Data in this exercise section start

(** On well-shaped inputs the body gets as far as the rasterizer call, with
    the merged arguments; the colour inputs depend on the mode. *)
Lemma render_reaches_rasterizer (cam : Camera) (pc prePC : GaussianModel)
  (pipe : PipelineParams) (bg : tensor) (sm : scalar) (oc : option tensor) :
  inputs_ok cam pc prePC sm ->
  view_keeps_shape ->
  eval_sh_returns (active_sh_degree pc) (sh_coeffs pc) ->
  exists (mid : list event) (shs_ cols_ : option tensor),
    run (render cam pc prePC pipe bg sm oc)
    = (EvRetainGrad grad_enabled :: mid
         ++ [EvRasterize (settings_of cam pc pipe bg sm)
                         (merged_args pc prePC pipe sm shs_ cols_)],
       outcome pc (settings_of cam pc pipe bg sm)
               (merged_args pc prePC pipe sm shs_ cols_))
    /\ match oc with
       | Some c => mid = [] /\ shs_ = None /\ cols_ = Some c
       | None =>
           if convert_SHs_python pipe then
             exists S v e,
               mid = [EvEvalSH (active_sh_degree pc) S v]
               /\ eval_sh (active_sh_degree pc) S v = Ok e
               /\ size0 e = size0 (get_xyz pc) + size0 (get_xyz prePC)
               /\ item_shape S = [3; sh_coeffs pc]
               /\ items S
                  = map (sh_item (sh_coeffs pc)) (items (get_features pc))
                    ++ map (sh_item (sh_coeffs prePC))
                           (items (get_features prePC))
               /\ item_shape v = [3]
               /\ items v
                  = map (unit_direction (flat (camera_center cam)))
                        (items (get_xyz pc) ++ items (get_xyz prePC))
               /\ shs_ = None /\ cols_ = Some (shade e)
           else
             mid = []
             /\ shs_ = Some (cat_rows (get_features pc) (get_features prePC))
             /\ cols_ = None
       end.
Proof.
  intros (H1 & H2 & Hcam & Hk) Hview Hev.
  apply camera_ok_inv in Hcam as (Hcam & Hfov).
  rewrite (render_run cam pc prePC pipe bg sm oc H1 H2 Hfov).
  destruct oc as [c|].
  - rewrite color_inputs_override. exists [], None, (Some c).
    split; [reflexivity | repeat split].
  - destruct (convert_SHs_python pipe) eqn:Hc.
    + destruct (color_inputs_eval cam pc prePC pipe sm H1 H2 Hcam Hview
                                  Hk Hc)
        as (S & v & Hrun & HsS & HiS & Hsv & Hiv).
      rewrite Hrun.
      assert (Hn1 : size0 (get_features pc) = size0 (get_xyz pc)).
      { apply cloud_ok_inv in H1 as (_ & _ & _ & _ & _ & Hf & _).
        apply (has_shape_inv _ _ _ Hf). }
      assert (Hn2 : size0 (get_features prePC) = size0 (get_xyz prePC)).
      { apply cloud_ok_inv in H2 as (_ & _ & _ & _ & _ & Hf & _).
        apply (has_shape_inv _ _ _ Hf). }
      assert (HnS : size0 S = size0 (get_xyz pc) + size0 (get_xyz prePC)).
      { unfold size0 in *. rewrite HiS, length_app, !length_map. lia. }
      assert (Hnv : size0 v = size0 (get_xyz pc) + size0 (get_xyz prePC)).
      { unfold size0 in *. rewrite Hiv, length_map, length_app. lia. }
      destruct (Hev S v HsS Hsv) as (e & He & Hne); [lia|].
      rewrite He.
      exists [EvEvalSH (active_sh_degree pc) S v], None, (Some (shade e)).
      split; [reflexivity|].
      exists S, v, e. repeat split; try assumption. lia.
    + rewrite (color_inputs_raw cam pc prePC pipe sm _ H1 H2 Hk Hc).
      exists [], (Some (cat_rows (get_features pc) (get_features prePC))),
        None.
      split; [reflexivity | repeat split].
Qed.

Lemma size0_shade (e : tensor) : size0 (shade e) = size0 e.
Proof.
  unfold shade, torch_clamp_min, add_scalar, size0. simpl.
  now rewrite !length_map.
Qed.

Lemma length_zero_rows (t : tensor) : length (zero_rows t) = size0 t.
Proof. unfold zero_rows, size0. apply length_map. Qed.

(** The row counts of a well-shaped cloud's tensors. *)
Lemma cloud_ok_sizes (sm : scalar) (c : GaussianModel) :
  cloud_ok sm c = true ->
  let n := size0 (get_xyz c) in
  length (items (_xyz c)) = n /\
  length (items (_opacity c)) = n /\
  length (items (get_scaling c)) = n /\
  length (items (get_rotation c)) = n /\
  length (items (get_features c)) = n /\
  length (items (get_covariance c sm)) = n.
Proof.
  intro H. apply cloud_ok_inv in H as (_ & H1 & H2 & H3 & H4 & H5 & H6).
  repeat split;
    match goal with
    | H : has_shape ?t _ _ = true |- length (items ?t) = _ =>
        apply (has_shape_inv _ _ _ H)
    end.
Qed.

Data in this exercise section end

What you need to do »
Repeat the material above in full, keeping every word.

Solved exercise »
(** On well-shaped inputs the body gets as far as the rasterizer call, with
    the merged arguments; the colour inputs depend on the mode. *)
Lemma render_reaches_rasterizer (cam : Camera) (pc prePC : GaussianModel)
  (pipe : PipelineParams) (bg : tensor) (sm : scalar) (oc : option tensor) :
  inputs_ok cam pc prePC sm ->
  view_keeps_shape ->
  eval_sh_returns (active_sh_degree pc) (sh_coeffs pc) ->
  exists (mid : list event) (shs_ cols_ : option tensor),
    run (render cam pc prePC pipe bg sm oc)
    = (EvRetainGrad grad_enabled :: mid
         ++ [EvRasterize (settings_of cam pc pipe bg sm)
                         (merged_args pc prePC pipe sm shs_ cols_)],
       outcome pc (settings_of cam pc pipe bg sm)
               (merged_args pc prePC pipe sm shs_ cols_))
    /\ match oc with
       | Some c => mid = [] /\ shs_ = None /\ cols_ = Some c
       | None =>
           if convert_SHs_python pipe then
             exists S v e,
               mid = [EvEvalSH (active_sh_degree pc) S v]
               /\ eval_sh (active_sh_degree pc) S v = Ok e
               /\ size0 e = size0 (get_xyz pc) + size0 (get_xyz prePC)
               /\ item_shape S = [3; sh_coeffs pc]
               /\ items S
                  = map (sh_item (sh_coeffs pc)) (items (get_features pc))
                    ++ map (sh_item (sh_coeffs prePC))
                           (items (get_features prePC))
               /\ item_shape v = [3]
               /\ items v
                  = map (unit_direction (flat (camera_center cam)))
                        (items (get_xyz pc) ++ items (get_xyz prePC))
               /\ shs_ = None /\ cols_ = Some (shade e)
           else
             mid = []
             /\ shs_ = Some (cat_rows (get_features pc) (get_features prePC))
             /\ cols_ = None
       end.
Proof.
  intros (H1 & H2 & Hcam & Hk) Hview Hev.
  apply camera_ok_inv in Hcam as (Hcam & Hfov).
  rewrite (render_run cam pc prePC pipe bg sm oc H1 H2 Hfov).
  destruct oc as [c|].
  - rewrite color_inputs_override. exists [], None, (Some c).
    split; [reflexivity | repeat split].
  - destruct (convert_SHs_python pipe) eqn:Hc.
    + destruct (color_inputs_eval cam pc prePC pipe sm H1 H2 Hcam Hview
                                  Hk Hc)
        as (S & v & Hrun & HsS & HiS & Hsv & Hiv).
      rewrite Hrun.
      assert (Hn1 : size0 (get_features pc) = size0 (get_xyz pc)).
      { apply cloud_ok_inv in H1 as (_ & _ & _ & _ & _ & Hf & _).
        apply (has_shape_inv _ _ _ Hf). }
      assert (Hn2 : size0 (get_features prePC) = size0 (get_xyz prePC)).
      { apply cloud_ok_inv in H2 as (_ & _ & _ & _ & _ & Hf & _).
        apply (has_shape_inv _ _ _ Hf). }
      assert (HnS : size0 S = size0 (get_xyz pc) + size0 (get_xyz prePC)).
      { unfold size0 in *. rewrite HiS, length_app, !length_map. lia. }
      assert (Hnv : size0 v = size0 (get_xyz pc) + size0 (get_xyz prePC)).
      { unfold size0 in *. rewrite Hiv, length_map, length_app. lia. }
      destruct (Hev S v HsS Hsv) as (e & He & Hne); [lia|].
      rewrite He.
      exists [EvEvalSH (active_sh_degree pc) S v], None, (Some (shade e)).
      split; [reflexivity|].
      exists S, v, e. repeat split; try assumption. lia.
    + rewrite (color_inputs_raw cam pc prePC pipe sm _ H1 H2 Hk Hc).
      exists [], (Some (cat_rows (get_features pc) (get_features prePC))),
        None.
      split; [reflexivity | repeat split].
Qed.

Lemma size0_shade (e : tensor) : size0 (shade e) = size0 e.
Proof.
  unfold shade, torch_clamp_min, add_scalar, size0. simpl.
  now rewrite !length_map.
Qed.

Lemma length_zero_rows (t : tensor) : length (zero_rows t) = size0 t.
Proof. unfold zero_rows, size0. apply length_map. Qed.

(** The row counts of a well-shaped cloud's tensors. *)
Lemma cloud_ok_sizes (sm : scalar) (c : GaussianModel) :
  cloud_ok sm c = true ->
  let n := size0 (get_xyz c) in
  length (items (_xyz c)) = n /\
  length (items (_opacity c)) = n /\
  length (items (get_scaling c)) = n /\
  length (items (get_rotation c)) = n /\
  length (items (get_features c)) = n /\
  length (items (get_covariance c sm)) = n.
Proof.
  intro H. apply cloud_ok_inv in H as (_ & H1 & H2 & H3 & H4 & H5 & H6).
  repeat split;
    match goal with
    | H : has_shape ?t _ _ = true |- length (items ?t) = _ =>
        apply (has_shape_inv _ _ _ H)
    end.
Qed.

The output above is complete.